What to do
Print every line of the listing below, starting with the line that holds "(** * The session card *)" and going on through the line that holds "Date_parse finish = TimeValue te oke ->", both included, and print nothing else.

Source material
--

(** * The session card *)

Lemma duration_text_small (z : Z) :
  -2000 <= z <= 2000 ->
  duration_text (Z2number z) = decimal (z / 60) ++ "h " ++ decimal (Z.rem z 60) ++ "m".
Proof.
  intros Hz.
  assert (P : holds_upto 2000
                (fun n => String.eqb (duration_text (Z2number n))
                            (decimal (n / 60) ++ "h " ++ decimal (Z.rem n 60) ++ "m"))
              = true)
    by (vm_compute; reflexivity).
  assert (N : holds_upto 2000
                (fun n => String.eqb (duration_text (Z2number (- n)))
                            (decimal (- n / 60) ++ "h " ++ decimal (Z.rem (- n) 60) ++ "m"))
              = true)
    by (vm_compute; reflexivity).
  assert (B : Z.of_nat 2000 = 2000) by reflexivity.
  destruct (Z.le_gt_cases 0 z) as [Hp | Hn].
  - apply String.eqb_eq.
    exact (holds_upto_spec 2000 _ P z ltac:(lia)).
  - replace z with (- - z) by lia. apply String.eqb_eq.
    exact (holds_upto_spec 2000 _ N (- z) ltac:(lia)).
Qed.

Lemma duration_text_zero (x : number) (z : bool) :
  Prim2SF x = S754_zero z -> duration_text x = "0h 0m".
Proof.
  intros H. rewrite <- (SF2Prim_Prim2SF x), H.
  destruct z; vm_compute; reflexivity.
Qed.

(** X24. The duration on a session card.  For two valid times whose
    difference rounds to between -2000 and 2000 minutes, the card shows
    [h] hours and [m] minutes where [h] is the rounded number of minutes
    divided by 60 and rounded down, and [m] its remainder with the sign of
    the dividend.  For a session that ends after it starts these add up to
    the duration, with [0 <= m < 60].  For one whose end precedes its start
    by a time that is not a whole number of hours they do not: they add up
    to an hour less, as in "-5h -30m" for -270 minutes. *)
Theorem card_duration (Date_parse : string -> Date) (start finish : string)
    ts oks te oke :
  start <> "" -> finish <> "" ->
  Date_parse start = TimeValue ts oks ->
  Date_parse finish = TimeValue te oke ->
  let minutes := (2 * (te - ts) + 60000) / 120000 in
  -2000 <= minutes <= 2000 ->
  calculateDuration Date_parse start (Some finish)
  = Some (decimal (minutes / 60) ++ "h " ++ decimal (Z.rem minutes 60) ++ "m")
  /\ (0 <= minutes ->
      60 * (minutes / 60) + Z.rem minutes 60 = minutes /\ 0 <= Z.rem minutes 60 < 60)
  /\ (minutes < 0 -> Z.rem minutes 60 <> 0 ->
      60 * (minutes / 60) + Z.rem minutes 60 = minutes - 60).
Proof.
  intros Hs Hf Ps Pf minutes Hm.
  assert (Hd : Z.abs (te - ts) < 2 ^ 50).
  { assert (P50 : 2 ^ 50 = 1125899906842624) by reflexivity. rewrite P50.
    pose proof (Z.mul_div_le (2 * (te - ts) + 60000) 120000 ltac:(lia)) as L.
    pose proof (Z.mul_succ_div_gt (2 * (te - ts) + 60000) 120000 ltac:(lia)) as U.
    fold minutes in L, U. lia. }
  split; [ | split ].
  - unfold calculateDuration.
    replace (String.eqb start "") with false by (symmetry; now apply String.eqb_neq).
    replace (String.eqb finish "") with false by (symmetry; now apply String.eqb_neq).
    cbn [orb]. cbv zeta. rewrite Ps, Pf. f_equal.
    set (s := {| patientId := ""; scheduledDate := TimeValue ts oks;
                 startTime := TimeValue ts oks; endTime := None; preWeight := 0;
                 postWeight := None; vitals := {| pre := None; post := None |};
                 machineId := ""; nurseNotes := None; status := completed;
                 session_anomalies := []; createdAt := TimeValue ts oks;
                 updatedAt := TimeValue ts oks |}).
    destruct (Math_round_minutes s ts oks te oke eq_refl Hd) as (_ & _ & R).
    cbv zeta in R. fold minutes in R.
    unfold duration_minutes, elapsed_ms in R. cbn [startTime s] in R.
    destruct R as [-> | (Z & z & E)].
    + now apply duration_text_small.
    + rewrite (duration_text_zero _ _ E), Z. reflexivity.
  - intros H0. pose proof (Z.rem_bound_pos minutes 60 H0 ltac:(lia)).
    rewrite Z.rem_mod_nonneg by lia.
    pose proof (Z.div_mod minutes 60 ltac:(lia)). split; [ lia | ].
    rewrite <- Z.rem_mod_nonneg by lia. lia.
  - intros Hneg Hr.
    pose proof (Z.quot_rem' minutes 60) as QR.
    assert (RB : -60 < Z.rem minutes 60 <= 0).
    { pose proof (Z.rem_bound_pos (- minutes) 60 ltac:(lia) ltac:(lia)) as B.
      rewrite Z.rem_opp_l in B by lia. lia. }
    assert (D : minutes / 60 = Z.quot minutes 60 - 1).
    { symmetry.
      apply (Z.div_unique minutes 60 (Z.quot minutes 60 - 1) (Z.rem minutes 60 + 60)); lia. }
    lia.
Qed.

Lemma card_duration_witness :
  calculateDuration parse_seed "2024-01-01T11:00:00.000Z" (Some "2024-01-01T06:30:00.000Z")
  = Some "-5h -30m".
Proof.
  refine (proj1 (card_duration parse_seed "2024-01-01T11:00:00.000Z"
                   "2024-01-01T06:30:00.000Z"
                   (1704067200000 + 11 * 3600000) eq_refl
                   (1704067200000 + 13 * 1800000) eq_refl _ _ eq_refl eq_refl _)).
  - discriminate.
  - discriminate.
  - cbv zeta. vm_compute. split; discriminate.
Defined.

--

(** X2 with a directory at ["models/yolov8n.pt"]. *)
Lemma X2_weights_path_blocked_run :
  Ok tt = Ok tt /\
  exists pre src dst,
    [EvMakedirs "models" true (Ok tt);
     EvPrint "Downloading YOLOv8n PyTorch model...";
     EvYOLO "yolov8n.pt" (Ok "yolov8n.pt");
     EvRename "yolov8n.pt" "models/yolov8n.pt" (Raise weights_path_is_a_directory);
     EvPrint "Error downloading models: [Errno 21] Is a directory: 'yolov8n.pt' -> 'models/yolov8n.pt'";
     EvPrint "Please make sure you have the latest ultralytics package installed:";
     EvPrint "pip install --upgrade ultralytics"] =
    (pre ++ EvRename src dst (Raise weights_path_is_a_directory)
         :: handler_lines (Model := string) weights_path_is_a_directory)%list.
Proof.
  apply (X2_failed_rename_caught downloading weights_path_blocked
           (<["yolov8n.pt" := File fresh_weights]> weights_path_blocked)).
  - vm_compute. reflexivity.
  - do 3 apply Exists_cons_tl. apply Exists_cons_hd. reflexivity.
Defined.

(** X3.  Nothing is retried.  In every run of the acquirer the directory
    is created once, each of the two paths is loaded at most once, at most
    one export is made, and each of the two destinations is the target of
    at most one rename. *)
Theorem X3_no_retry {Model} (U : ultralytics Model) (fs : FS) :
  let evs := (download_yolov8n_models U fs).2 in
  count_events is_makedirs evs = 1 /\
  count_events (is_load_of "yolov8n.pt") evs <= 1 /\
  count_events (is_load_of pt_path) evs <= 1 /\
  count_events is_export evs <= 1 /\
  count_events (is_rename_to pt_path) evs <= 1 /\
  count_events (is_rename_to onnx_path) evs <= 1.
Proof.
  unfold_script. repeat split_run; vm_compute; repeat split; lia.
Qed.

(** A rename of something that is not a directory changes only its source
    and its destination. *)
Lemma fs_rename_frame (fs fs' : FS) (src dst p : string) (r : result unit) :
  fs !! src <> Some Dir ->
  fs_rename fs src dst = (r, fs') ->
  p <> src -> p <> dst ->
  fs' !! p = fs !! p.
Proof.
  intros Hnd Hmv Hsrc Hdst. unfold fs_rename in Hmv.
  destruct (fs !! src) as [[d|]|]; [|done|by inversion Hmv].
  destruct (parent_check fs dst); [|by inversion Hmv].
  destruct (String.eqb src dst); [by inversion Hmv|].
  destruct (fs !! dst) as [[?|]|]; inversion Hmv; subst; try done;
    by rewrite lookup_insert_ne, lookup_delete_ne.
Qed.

--

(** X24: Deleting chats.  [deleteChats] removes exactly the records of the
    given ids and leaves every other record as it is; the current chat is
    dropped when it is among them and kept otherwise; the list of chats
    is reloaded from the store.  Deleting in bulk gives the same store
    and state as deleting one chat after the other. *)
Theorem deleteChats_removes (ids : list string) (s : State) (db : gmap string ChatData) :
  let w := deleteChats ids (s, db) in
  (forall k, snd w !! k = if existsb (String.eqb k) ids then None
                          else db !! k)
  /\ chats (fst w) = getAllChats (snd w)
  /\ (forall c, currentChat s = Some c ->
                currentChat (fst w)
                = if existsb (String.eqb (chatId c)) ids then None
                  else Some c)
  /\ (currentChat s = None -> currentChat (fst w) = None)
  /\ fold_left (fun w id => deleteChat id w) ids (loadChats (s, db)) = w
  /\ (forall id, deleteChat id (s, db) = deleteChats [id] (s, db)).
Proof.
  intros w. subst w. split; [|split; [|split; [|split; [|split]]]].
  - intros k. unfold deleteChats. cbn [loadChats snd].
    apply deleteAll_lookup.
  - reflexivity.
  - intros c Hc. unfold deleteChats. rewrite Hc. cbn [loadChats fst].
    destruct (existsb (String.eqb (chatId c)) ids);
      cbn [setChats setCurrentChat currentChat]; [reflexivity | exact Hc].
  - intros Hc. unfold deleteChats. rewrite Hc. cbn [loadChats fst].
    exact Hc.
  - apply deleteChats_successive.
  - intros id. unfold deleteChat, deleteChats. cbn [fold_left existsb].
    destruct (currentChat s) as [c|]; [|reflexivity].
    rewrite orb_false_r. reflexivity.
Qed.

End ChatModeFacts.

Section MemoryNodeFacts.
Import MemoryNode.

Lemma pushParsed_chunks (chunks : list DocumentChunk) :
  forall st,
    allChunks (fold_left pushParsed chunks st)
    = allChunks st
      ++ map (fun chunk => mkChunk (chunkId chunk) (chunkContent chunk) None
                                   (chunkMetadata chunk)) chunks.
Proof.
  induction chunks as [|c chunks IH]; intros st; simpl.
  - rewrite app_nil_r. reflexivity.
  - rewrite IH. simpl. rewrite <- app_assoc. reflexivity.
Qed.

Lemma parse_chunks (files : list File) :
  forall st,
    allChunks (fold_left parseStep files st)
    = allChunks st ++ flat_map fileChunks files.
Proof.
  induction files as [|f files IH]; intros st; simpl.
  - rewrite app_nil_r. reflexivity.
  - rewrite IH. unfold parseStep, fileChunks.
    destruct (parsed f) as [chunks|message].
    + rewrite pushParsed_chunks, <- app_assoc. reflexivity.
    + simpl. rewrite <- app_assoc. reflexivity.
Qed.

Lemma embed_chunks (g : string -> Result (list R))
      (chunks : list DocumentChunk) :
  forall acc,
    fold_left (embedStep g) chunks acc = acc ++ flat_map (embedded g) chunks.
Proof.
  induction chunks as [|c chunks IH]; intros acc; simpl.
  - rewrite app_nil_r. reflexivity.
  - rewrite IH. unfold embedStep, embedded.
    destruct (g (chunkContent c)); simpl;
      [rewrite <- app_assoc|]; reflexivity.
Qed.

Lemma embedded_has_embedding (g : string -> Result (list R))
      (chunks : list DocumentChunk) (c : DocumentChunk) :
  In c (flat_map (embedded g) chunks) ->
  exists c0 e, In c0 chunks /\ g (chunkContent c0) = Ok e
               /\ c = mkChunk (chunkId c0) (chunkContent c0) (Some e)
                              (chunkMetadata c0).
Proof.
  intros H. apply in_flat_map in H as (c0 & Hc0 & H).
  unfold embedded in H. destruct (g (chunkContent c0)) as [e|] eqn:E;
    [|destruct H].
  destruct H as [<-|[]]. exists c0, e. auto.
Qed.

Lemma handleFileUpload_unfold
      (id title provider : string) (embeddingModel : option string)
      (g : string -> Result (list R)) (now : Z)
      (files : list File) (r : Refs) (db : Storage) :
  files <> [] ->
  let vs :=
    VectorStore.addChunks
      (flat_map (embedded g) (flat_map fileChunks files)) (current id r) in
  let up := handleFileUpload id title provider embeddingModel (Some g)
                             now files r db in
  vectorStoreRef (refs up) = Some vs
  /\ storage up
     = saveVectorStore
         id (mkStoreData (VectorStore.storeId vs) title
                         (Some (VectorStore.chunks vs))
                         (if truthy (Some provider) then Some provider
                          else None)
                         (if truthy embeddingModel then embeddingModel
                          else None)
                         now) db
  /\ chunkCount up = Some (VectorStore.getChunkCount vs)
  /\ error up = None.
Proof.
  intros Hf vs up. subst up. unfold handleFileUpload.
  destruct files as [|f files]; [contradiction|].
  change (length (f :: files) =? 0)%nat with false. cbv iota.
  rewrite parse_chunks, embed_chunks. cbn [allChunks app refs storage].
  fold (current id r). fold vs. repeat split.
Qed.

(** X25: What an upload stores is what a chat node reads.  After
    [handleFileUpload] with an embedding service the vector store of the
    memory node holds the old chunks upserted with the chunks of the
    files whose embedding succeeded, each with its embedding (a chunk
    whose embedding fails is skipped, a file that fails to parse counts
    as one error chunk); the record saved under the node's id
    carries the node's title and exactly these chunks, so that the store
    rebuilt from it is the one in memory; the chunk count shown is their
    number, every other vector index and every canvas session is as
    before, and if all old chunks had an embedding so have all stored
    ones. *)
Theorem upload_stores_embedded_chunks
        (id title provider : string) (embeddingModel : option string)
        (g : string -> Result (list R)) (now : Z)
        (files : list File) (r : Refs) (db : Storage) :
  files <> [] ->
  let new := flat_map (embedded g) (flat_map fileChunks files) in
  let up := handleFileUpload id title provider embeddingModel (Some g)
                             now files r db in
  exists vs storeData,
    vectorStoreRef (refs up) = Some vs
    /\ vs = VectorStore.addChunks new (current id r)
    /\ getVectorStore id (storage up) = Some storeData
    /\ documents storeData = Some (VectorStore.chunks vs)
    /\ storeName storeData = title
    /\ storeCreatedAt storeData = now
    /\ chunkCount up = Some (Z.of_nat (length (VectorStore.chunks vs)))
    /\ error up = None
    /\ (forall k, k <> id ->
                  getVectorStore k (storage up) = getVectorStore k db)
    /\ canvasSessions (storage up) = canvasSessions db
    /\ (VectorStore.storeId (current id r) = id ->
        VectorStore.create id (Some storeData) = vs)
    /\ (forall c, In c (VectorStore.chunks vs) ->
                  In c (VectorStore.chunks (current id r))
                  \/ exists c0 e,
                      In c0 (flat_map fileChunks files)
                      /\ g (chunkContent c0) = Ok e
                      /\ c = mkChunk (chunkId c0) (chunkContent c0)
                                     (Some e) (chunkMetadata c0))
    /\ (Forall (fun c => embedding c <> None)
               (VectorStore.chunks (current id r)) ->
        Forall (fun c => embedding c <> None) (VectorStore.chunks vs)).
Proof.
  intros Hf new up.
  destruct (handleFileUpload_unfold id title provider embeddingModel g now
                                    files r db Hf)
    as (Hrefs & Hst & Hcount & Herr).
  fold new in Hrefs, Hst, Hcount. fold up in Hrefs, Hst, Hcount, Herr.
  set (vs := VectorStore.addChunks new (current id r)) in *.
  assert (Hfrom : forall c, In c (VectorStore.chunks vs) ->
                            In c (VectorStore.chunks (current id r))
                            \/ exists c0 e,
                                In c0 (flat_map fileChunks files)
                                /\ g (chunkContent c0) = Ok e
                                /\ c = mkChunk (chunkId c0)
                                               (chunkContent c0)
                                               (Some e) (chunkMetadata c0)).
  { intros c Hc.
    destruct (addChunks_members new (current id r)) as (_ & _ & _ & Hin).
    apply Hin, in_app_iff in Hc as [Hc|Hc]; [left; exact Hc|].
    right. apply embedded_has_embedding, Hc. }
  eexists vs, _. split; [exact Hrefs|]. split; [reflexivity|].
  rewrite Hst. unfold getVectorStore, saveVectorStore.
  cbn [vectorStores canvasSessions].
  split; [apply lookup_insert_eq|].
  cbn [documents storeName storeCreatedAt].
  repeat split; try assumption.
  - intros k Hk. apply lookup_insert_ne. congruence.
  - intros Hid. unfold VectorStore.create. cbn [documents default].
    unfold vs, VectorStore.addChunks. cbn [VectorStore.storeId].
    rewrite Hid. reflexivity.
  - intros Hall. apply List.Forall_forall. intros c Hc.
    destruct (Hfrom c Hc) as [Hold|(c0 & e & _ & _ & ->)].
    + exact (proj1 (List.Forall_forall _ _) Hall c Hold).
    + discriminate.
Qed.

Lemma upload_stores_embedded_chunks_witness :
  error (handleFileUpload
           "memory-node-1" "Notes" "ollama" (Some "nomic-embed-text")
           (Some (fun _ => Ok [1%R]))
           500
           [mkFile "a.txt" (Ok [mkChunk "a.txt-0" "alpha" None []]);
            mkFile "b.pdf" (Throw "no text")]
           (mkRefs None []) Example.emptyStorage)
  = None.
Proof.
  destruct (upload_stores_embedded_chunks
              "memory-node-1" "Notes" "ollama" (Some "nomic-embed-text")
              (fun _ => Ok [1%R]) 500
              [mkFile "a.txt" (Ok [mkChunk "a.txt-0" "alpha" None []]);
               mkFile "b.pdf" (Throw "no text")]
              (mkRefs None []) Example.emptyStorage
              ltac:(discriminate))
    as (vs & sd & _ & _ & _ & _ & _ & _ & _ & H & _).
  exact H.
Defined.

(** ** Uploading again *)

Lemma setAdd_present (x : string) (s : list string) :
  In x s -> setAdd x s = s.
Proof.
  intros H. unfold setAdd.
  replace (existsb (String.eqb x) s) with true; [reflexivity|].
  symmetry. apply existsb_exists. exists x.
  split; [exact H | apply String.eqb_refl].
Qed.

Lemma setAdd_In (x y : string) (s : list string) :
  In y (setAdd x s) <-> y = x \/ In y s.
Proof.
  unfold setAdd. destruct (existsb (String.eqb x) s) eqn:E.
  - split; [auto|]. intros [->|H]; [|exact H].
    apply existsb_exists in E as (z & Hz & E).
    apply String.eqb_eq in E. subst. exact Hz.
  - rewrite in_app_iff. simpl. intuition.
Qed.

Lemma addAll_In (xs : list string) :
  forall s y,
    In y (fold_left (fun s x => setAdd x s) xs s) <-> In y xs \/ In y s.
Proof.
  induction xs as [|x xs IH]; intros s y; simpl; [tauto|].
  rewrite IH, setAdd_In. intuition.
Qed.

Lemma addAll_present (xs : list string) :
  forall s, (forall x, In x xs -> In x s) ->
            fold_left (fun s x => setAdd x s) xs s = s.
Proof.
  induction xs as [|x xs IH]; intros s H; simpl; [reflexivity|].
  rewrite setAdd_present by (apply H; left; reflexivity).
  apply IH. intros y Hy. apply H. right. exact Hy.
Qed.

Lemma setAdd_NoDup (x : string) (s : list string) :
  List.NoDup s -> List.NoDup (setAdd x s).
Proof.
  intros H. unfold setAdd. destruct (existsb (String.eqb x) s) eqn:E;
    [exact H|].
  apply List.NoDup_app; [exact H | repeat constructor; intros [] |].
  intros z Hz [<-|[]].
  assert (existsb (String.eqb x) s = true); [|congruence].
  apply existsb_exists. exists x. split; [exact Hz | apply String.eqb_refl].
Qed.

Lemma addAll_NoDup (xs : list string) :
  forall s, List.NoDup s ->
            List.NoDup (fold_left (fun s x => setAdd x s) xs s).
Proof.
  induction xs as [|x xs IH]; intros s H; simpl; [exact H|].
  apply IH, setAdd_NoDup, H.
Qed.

--

Exercise output
(** * The session card *)

Lemma duration_text_small (z : Z) :
  -2000 <= z <= 2000 ->
  duration_text (Z2number z) = decimal (z / 60) ++ "h " ++ decimal (Z.rem z 60) ++ "m".
Proof.
  intros Hz.
  assert (P : holds_upto 2000
                (fun n => String.eqb (duration_text (Z2number n))
                            (decimal (n / 60) ++ "h " ++ decimal (Z.rem n 60) ++ "m"))
              = true)
    by (vm_compute; reflexivity).
  assert (N : holds_upto 2000
                (fun n => String.eqb (duration_text (Z2number (- n)))
                            (decimal (- n / 60) ++ "h " ++ decimal (Z.rem (- n) 60) ++ "m"))
              = true)
    by (vm_compute; reflexivity).
  assert (B : Z.of_nat 2000 = 2000) by reflexivity.
  destruct (Z.le_gt_cases 0 z) as [Hp | Hn].
  - apply String.eqb_eq.
    exact (holds_upto_spec 2000 _ P z ltac:(lia)).
  - replace z with (- - z) by lia. apply String.eqb_eq.
    exact (holds_upto_spec 2000 _ N (- z) ltac:(lia)).
Qed.

Lemma duration_text_zero (x : number) (z : bool) :
  Prim2SF x = S754_zero z -> duration_text x = "0h 0m".
Proof.
  intros H. rewrite <- (SF2Prim_Prim2SF x), H.
  destruct z; vm_compute; reflexivity.
Qed.

(** X24. The duration on a session card.  For two valid times whose
    difference rounds to between -2000 and 2000 minutes, the card shows
    [h] hours and [m] minutes where [h] is the rounded number of minutes
    divided by 60 and rounded down, and [m] its remainder with the sign of
    the dividend.  For a session that ends after it starts these add up to
    the duration, with [0 <= m < 60].  For one whose end precedes its start
    by a time that is not a whole number of hours they do not: they add up
    to an hour less, as in "-5h -30m" for -270 minutes. *)
Theorem card_duration (Date_parse : string -> Date) (start finish : string)
    ts oks te oke :
  start <> "" -> finish <> "" ->
  Date_parse start = TimeValue ts oks ->
  Date_parse finish = TimeValue te oke ->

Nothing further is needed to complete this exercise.